* _Data records_:
Lemma div_core_normal mx ex my ey :
  Zdigits2 (Zpos mx) = 53%Z -> Zdigits2 (Zpos my) = 53%Z ->
  (lo <= ex <= hi)%Z -> (ylo <= ey <= yhi)%Z ->
  exists q l,
    (0 < q)%Z /\ (53 <= Zdigits2 q <= 54)%Z /\
    SFdiv_core_binary prec emax (Zpos mx) ex (Zpos my) ey
      = (q, (ex - ey - 53)%Z, l) /\
    SFdiv_core_binary prec emax (Zpos mx) (ex + j) (Zpos my) ey
      = (q, (ex - ey - 53 + j)%Z, l).
Proof.
  intros Hdx Hdy Hex Hey.
  unfold SFdiv_core_binary. rewrite Hdx, Hdy. unfold fexp.
  change (SpecFloat.emin prec emax) with (-1074)%Z. change prec with 53%Z.
  replace (53 + ex - (53 + ey) - 53)%Z with (ex - ey - 53)%Z by lia.
  replace (53 + (ex + j) - (53 + ey) - 53)%Z with (ex - ey - 53 + j)%Z by lia.
  rewrite !Z.max_l by lia.
  rewrite !Z.min_l by lia.
  replace (ex - ey - (ex - ey - 53))%Z with 53%Z by lia.
  replace (ex + j - ey - (ex - ey - 53 + j))%Z with 53%Z by lia.
  cbv zeta. cbv iota beta.
  pose proof (Z_div_mod (Z.shiftl (Zpos mx) 53) (Zpos my) ltac:(lia)) as Hdm.
  destruct (Z.div_eucl (Z.shiftl (Zpos mx) 53) (Zpos my)) as [q r].
  destruct Hdm as [Eq Hr].
  rewrite Z.shiftl_mul_pow2 in Eq by lia.
  pose proof (proj1 (Zdigits2_pos_bounds (Zpos mx) 53 ltac:(lia)) Hdx) as [X1 X2].
  pose proof (proj1 (Zdigits2_pos_bounds (Zpos my) 53 ltac:(lia)) Hdy) as [Y1 Y2].
  change (2 ^ (53 - 1))%Z with 4503599627370496%Z in X1, Y1.
  change (2 ^ 53)%Z with 9007199254740992%Z in X2, Y2, Eq.
  assert (Hq1 : (4503599627370496 <= q)%Z).
  { destruct (Z_lt_le_dec q 4503599627370496) as [Hlt|Hge]; [|exact Hge].
    exfalso.
    assert (Zpos my * q <= Zpos my * 4503599627370495)%Z
      by (apply Z.mul_le_mono_nonneg_l; lia).
    lia. }
  assert (Hq2 : (q < 18014398509481984)%Z).
  { destruct (Z_lt_le_dec q 18014398509481984) as [Hlt|Hge]; [exact Hlt|].
    exfalso.
    assert (Zpos my * 18014398509481984 <= Zpos my * q)%Z
      by (apply Z.mul_le_mono_nonneg_l; lia).
    lia. }
  exists q, (new_location (Zpos my) r).
  split; [lia|]. split; [|split; reflexivity].
  split.
  - apply Zdigits2_ge; [lia|]. exact Hq1.
  - apply Zdigits2_le; [lia|]. exact Hq2.
Qed.

Lemma div_normal x y :
  normal lo hi x -> normal ylo yhi y ->
  normal (lo - yhi - 53) (hi - ylo - 51) (div x y) /\
  div (scale2 j x) y = scale2 j (div x y).
Proof.
  intros [mx [ex [-> [Hdx Hex]]]] [my [ey [-> [Hdy Hey]]]].
  unfold div, SFdiv, scale2. cbn [xorb].
  destruct (div_core_normal mx ex my ey Hdx Hdy Hex Hey)
    as [q [l [Hq [Hdq [E Ej]]]]].
  rewrite E, Ej.
  split.
  - destruct (binary_round_aux_normal false q (ex - ey - 53) l)
      as [p [e' [Er [Hp He']]]]; try lia.
    exists p, e'. split; [exact Er|]. split; [exact Hp|]. lia.
  - destruct (binary_round_aux_normal false q (ex - ey - 53) l)
      as [p [e' [Er [Hp He']]]]; try lia.
    apply binary_round_aux_scale; try lia; rewrite Er; cbn; lia.
Qed.

End DivScale.

Section Steady.
Import IEEE.

Lemma normal_weaken lo hi lo' hi' x :
  (lo' <= lo)%Z -> (hi <= hi')%Z -> normal lo hi x -> normal lo' hi' x.
Proof.
  intros H1 H2 [m [e [E [Hd He]]]]. exists m, e. repeat split; auto; lia.
Qed.

Lemma steady_weaken lo hi lo' hi' x :
  (lo' <= lo)%Z -> (hi <= hi')%Z -> steady lo hi x -> steady lo' hi' x.
Proof.
  intros H1 H2 [E|N]; [now left | right; eapply normal_weaken; eauto].
Qed.

Lemma add_steady lo hi j x y :
  (-1074 <= lo)%Z -> (-1074 <= lo + j)%Z ->
  (hi + 2 <= 971)%Z -> (hi + 2 + j <= 971)%Z ->
  steady lo hi x -> steady lo hi y ->
  steady lo (hi + 2) (add x y) /\
  add (scale2 j x) (scale2 j y) = scale2 j (add x y).
Proof.
  intros H1 H2 H3 H4 [->|Nx] [->|Ny].
  - split; [now left | reflexivity].
  - destruct Ny as [m [e [-> [Hd He]]]]. split; [|reflexivity].
    right. exists m, e. repeat split; auto; lia.
  - destruct Nx as [m [e [-> [Hd He]]]]. split; [|reflexivity].
    right. exists m, e. repeat split; auto; lia.
  - destruct (add_normal lo hi j H1 H2 H3 H4 x y Nx Ny) as [N E].
    split; [now right | exact E].
Qed.

Lemma div_steady lo hi ylo yhi j x y :
  (-1074 <= lo - yhi - 53)%Z -> (-1074 <= lo - yhi - 53 + j)%Z ->
  (hi - ylo - 51 <= 971)%Z -> (hi - ylo - 51 + j <= 971)%Z ->
  steady lo hi x -> normal ylo yhi y ->
  steady (lo - yhi - 53) (hi - ylo - 51) (div x y) /\
  div (scale2 j x) y = scale2 j (div x y).
Proof.
  intros H1 H2 H3 H4 [->|Nx] Ny.
  - destruct Ny as [m [e [-> _]]]. split; [now left | reflexivity].
  - destruct (div_normal lo hi ylo yhi j H1 H2 H3 H4 x y Nx Ny) as [N E].
    split; [now right | exact E].
Qed.

Lemma of_Z_normal n :
  (0 < n < 2 ^ 53)%Z -> normal (-52) 1 (of_Z n).
Proof.
  intros [H0 H1]. destruct n as [|p|p]; try lia.
  unfold of_Z. cbn [binary_normalize].
  assert (Hd : (1 <= Zdigits2 (Zpos p) <= 53)%Z).
  { split; [apply Zdigits2_ge; cbn; lia | apply Zdigits2_le; lia]. }
  destruct (binary_round_normal false p 0) as [q [e' [Er [Hq He']]]]; try lia.
  exists q, e'. split; [exact Er|]. split; [exact Hq|]. lia.
Qed.

End Steady.

Lemma split_point n :
  (128 < n)%nat -> (1 <= n / 2 - (n / 2) mod 8 <= n - 1)%nat.
Proof.
  intros H.
  pose proof (Nat.mod_upper_bound (n / 2) 8 ltac:(lia)) as H1.
  pose proof (Nat.div_le_lower_bound n 2 64 ltac:(lia) ltac:(lia)) as H2.
  pose proof (Nat.div_lt n 2 ltac:(lia) ltac:(lia)) as H3.
  lia.
Qed.

(** ** numpy's sum and a power of two *)

Section SumScale.
Import IEEE.

Variables lo top j : Z.
Hypothesis Hlo : (-1074 <= lo)%Z.
Hypothesis Hloj : (-1074 <= lo + j)%Z.
Hypothesis Htop : (top <= 971)%Z.
Hypothesis Htopj : (top + j <= 971)%Z.


Lemma room_weaken k k' x : (k' <= k)%nat -> room lo top k x -> room lo top k' x.
Proof. intros H. apply steady_weaken; lia. Qed.

Lemma room_weaken_all k k' l :
  (k' <= k)%nat -> Forall (room lo top k) l -> Forall (room lo top k') l.
Proof. intros H. apply Forall_impl. intros x. now apply room_weaken. Qed.

Lemma room_zero k : room lo top k zero.
Proof. now left. Qed.

Lemma room_add k x y :
  room lo top (S k) x -> room lo top (S k) y ->
  room lo top k (add x y) /\ add (scale2 j x) (scale2 j y) = scale2 j (add x y).
Proof.
  intros Hx Hy.
  destruct (add_steady lo (top - 2 * Z.of_nat (S k)) j x y) as [N E];
    try lia; try assumption.
  split; [|exact E]. eapply steady_weaken; [| |exact N]; lia.
Qed.

Lemma room_fold_add a : forall acc k,
  room lo top (k + length a) acc -> Forall (room lo top (k + length a)) a ->
  room lo top k (fold_left add a acc) /\
  fold_left add (map (scale2 j) a) (scale2 j acc)
  = scale2 j (fold_left add a acc).
Proof.
  induction a as [|x a IH]; intros acc k Hacc Ha.
  - cbn in *. rewrite Nat.add_0_r in Hacc. split; [exact Hacc|reflexivity].
  - inversion Ha as [|? ? Hx Ha']; subst. cbn [length] in *.
    rewrite Nat.add_succ_r in *.
    destruct (room_add _ _ _ Hacc Hx) as [Hs Es].
    cbn [map fold_left]. rewrite Es.
    apply IH; [exact Hs|]. eapply room_weaken_all; [|exact Ha']. lia.
Qed.

Lemma room_add_lanes r : forall a k,
  Forall (room lo top (S k)) r -> Forall (room lo top (S k)) a ->
  Forall (room lo top k) (add_lanes r a) /\
  length (add_lanes r a) = length r /\
  add_lanes (map (scale2 j) r) (map (scale2 j) a)
  = map (scale2 j) (add_lanes r a).
Proof.
  induction r as [|x r IH]; intros a k Hr Ha.
  - split; [constructor|]. split; reflexivity.
  - destruct a as [|y a].
    + split; [eapply room_weaken_all; [|exact Hr]; lia|]. split; reflexivity.
    + inversion Hr as [|? ? Hx Hr']; subst.
      inversion Ha as [|? ? Hy Ha']; subst.
      destruct (room_add _ _ _ Hx Hy) as [Hs Es].
      destruct (IH a k Hr' Ha') as [H1 [H2 H3]].
      cbn [add_lanes map length]. rewrite Es, H3, H2.
      split; [constructor; assumption|]. split; reflexivity.
Qed.

Lemma Forall_firstn_skipn {A} (P : A -> Prop) n l :
  Forall P l -> Forall P (firstn n l) /\ Forall P (skipn n l).
Proof.
  intros H. rewrite <- (firstn_skipn n l) in H.
  now apply Forall_app in H.
Qed.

* _Work to be completed_: Only the lines from the one containing "length (add_lanes r a) = length r /\" through the end of the material should be reproduced, exactly, with both ends included.

* _Reply to the task_:
  length (add_lanes r a) = length r /\
  add_lanes (map (scale2 j) r) (map (scale2 j) a)
  = map (scale2 j) (add_lanes r a).
Proof.
  induction r as [|x r IH]; intros a k Hr Ha.
  - split; [constructor|]. split; reflexivity.
  - destruct a as [|y a].
    + split; [eapply room_weaken_all; [|exact Hr]; lia|]. split; reflexivity.
    + inversion Hr as [|? ? Hx Hr']; subst.
      inversion Ha as [|? ? Hy Ha']; subst.
      destruct (room_add _ _ _ Hx Hy) as [Hs Es].
      destruct (IH a k Hr' Ha') as [H1 [H2 H3]].
      cbn [add_lanes map length]. rewrite Es, H3, H2.
      split; [constructor; assumption|]. split; reflexivity.
Qed.

Lemma Forall_firstn_skipn {A} (P : A -> Prop) n l :
  Forall P l -> Forall P (firstn n l) /\ Forall P (skipn n l).
Proof.
  intros H. rewrite <- (firstn_skipn n l) in H.
  now apply Forall_app in H.
Qed.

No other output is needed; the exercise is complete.